[Saved entries]
________________

Lemma begin_calm q locator t : let m := sr_Manifest q in
  sound t -> at_fences t < 2 ^ 63 - 1 -> validManifest m = true -> bindable m -> validLocator locator = true -> at_rows t !! row_key m = None ->
  pointer t (artifact_key m) = sr_ExpectedGeneration q -> am_Generation m = wrapU64 (sr_ExpectedGeneration q + 1) ->
  exists t' g, Durable.BeginStage env q locator t = (t', Ok (g, false)).
Proof.
  cbv zeta. set (m := sr_Manifest q). intros Hs Hf Hv [Hb1 Hb2] Hl Hr Hp Hg. pose proof (validManifest_spec _ Hv) as (_ & _ & _ & Hgen & Hep & Hlen & Hfc).
  unfold Durable.BeginStage. fold m. rewrite Hv, Hl, <- Hg, Z.eqb_refl. assert (sr_ExpectedGeneration q =? 2 ^ 64 - 1 = false) as ->.
  { apply Z.eqb_neq. intros E. rewrite E in Hg. change (wrapU64 (2 ^ 64 - 1 + 1)) with 0 in Hg. lia. }
  cbn [negb orb]. eexists _, _. apply in_write_calm. rewrite current_calm by done. cbn [rbind]. change (Value (am_Tenant m), Value (am_Artifact m)) with (artifact_key m). rewrite Hp, Z.eqb_refl. cbn [negb].
  assert (loadArtifact env (Value (am_Tenant m)) (Value (am_Artifact m)) (am_Generation m) t = Err ErrNotFound) as ->.
  { unfold loadArtifact. rewrite attempt_calm. unfold db_uint. rewrite (proj2 (Z.ltb_lt _ _)) by lia. cbn [negb]. by change (Value (am_Tenant m), Value (am_Artifact m), am_Generation m) with (row_key m); rewrite Hr. }
  unfold Durable.begin_new. fold m. rewrite !attempt_calm. rewrite (proj2 (Z.leb_gt _ _)) by lia. unfold insert_manifest, manifest_row_ok, db_uint. unfold maxArtifactBytes, maxFrameCount in *. change (2 ^ 40) with 1099511627776 in Hlen.
  rewrite !(proj2 (Z.ltb_lt _ _)), !(proj2 (Z.leb_le _ _)) by lia. cbn [at_rows]. rewrite (bool_decide_eq_false_2 (is_Some (at_rows t !! row_key m))) by (rewrite Hr; by intros [? [=]]). cbn [negb orb andb rbind].
  rewrite attempt_calm. unfold insert_reservation. cbn [put_row at_rows at_fences]. rewrite lookup_insert_eq.
  rewrite (bool_decide_eq_false_2 (is_Some (aw_reservation _))) by (cbn; by intros [? [=]]). pose proof (sound_fences t Hs) as Hf0. rewrite (proj2 (Z.leb_gt _ _)), (proj2 (Z.ltb_ge _ _)) by lia.
  assert (forall x, fence_taken (at_fences t + 1) (put_row (row_key m) (MkArtifactRow x None [] None) (MkArtifactTables (at_rows t) (at_current t) (at_fences t + 1))) = false) as Hfree.
  { intros x. unfold fence_taken. apply existsb_false_iff. intros [k row] Hin%elem_of_map_to_list. cbn in Hin |- *. destruct (decide (row_key m = k)) as [<-|Hne].
    - rewrite lookup_insert_eq in Hin. injection Hin as <-. done.
    - rewrite lookup_insert_ne in Hin by done. destruct (sound_rows t Hs _ _ Hin) as (g & Hh & _ & Hle & _). rewrite (hold_reservation _ _ _ Hh). apply Z.eqb_neq. lia. }
  rewrite Hfree. cbn [orb rbind]. reflexivity.
Qed.

Lemma publish_calm q t g : let m := pr_Manifest q in
  sound t -> stored t (row_key m) g -> gr_Manifest g = m -> gr_Status g = StatusStaged -> complete g = true -> pointer t (artifact_key m) = pr_ExpectedGeneration q ->
  am_Generation m = wrapU64 (pr_ExpectedGeneration q + 1) -> exists t' g', Durable.Publish env q t = (t', Ok g').
Proof.
  cbv zeta. set (m := pr_Manifest q). intros Hs Hst Hm Hss Hc Hp Hg. pose proof Hst as (row & Hr & Hh). pose proof (hold_valid _ _ _ Hh) as Hv. rewrite Hm in Hv.
  pose proof (validManifest_spec _ Hv) as (_ & _ & _ & Hgen & _ & _ & Hfc). unfold Durable.Publish. fold m. rewrite Hv, <- Hg, Z.eqb_refl. assert (pr_ExpectedGeneration q =? 2 ^ 64 - 1 = false) as ->.
  { apply Z.eqb_neq. intros E. rewrite E in Hg. change (wrapU64 (2 ^ 64 - 1 + 1)) with 0 in Hg. lia. }
  assert (validFrames m (gr_Frames g) = true) as Hvf.
  { destruct (hold_valid_frames _ _ _ Hh) as [E|E]; [|by rewrite Hm in E]. unfold complete in Hc. rewrite E, Hm in Hc. cbn in Hc. bool_prop. lia. }
  cbn [negb orb]. eexists _, _. apply in_write_calm. rewrite current_calm by done. cbn [rbind]. change (Value (am_Tenant m), Value (am_Artifact m)) with (artifact_key m). rewrite (load_calm _ _ _ _ _ Hst).
  rewrite Hm, Hss, Hp, Z.eqb_refl, Hvf, (bool_decide_eq_false_2 (StatusStaged = StatusPublished)), !bool_decide_eq_true_2 by done. cbn [negb orb andb]. rewrite attempt_calm.
  rewrite (update_calm _ _ row) by (done || by rewrite (hold_status _ _ _ Hh), Hss). cbn [rbind]. rewrite attempt_calm.
  assert (pointer_ok (row_key m) (put_row (row_key m) (with_status "published" row) t) = true) as Hok.
  { unfold pointer_ok. cbn. rewrite lookup_insert_eq. destruct (sound_rows t Hs _ _ Hr) as (g0 & Hh0 & Hsort & _). eapply (holds_complete _ _ _ (holds_with_status _ _ _ StatusPublished Hh)); [|done|by cbn; rewrite Hm].
    cbn. pose proof (hold_frames _ _ _ Hh) as Hf. rewrite Hsort in Hf. by apply scanned_rows in Hf. }
  unfold move_pointer. rewrite Hok. cbn [put_row at_current]. unfold artifact_key in Hp. unfold pointer in Hp. destruct (at_current t !! _) as [n|] eqn:Ec; cbn in Hp.
  - destruct (sound_pointers t Hs _ _ Ec) as [Hn _]. subst n. rewrite (proj2 (Z.eqb_neq _ _)) by lia. unfold db_uint. rewrite (proj2 (Z.ltb_lt _ _)), bool_decide_eq_true_2 by (done || lia). cbn [negb rbind]. reflexivity.
  - rewrite <- Hp. cbn [Z.eqb]. rewrite bool_decide_eq_false_2 by (by intros [? [=]]). cbn [orb negb rbind]. reflexivity.
Qed.
End progress.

________________

- **EXERCISE PROMPT**: Search the entries above for "Hsort". Show every line that has it.

- **EXERCISE ANSWER**:
  { unfold pointer_ok. cbn. rewrite lookup_insert_eq. destruct (sound_rows t Hs _ _ Hr) as (g0 & Hh0 & Hsort & _). eapply (holds_complete _ _ _ (holds_with_status _ _ _ StatusPublished Hh)); [|done|by cbn; rewrite Hm].
    cbn. pose proof (hold_frames _ _ _ Hh) as Hf. rewrite Hsort in Hf. by apply scanned_rows in Hf. }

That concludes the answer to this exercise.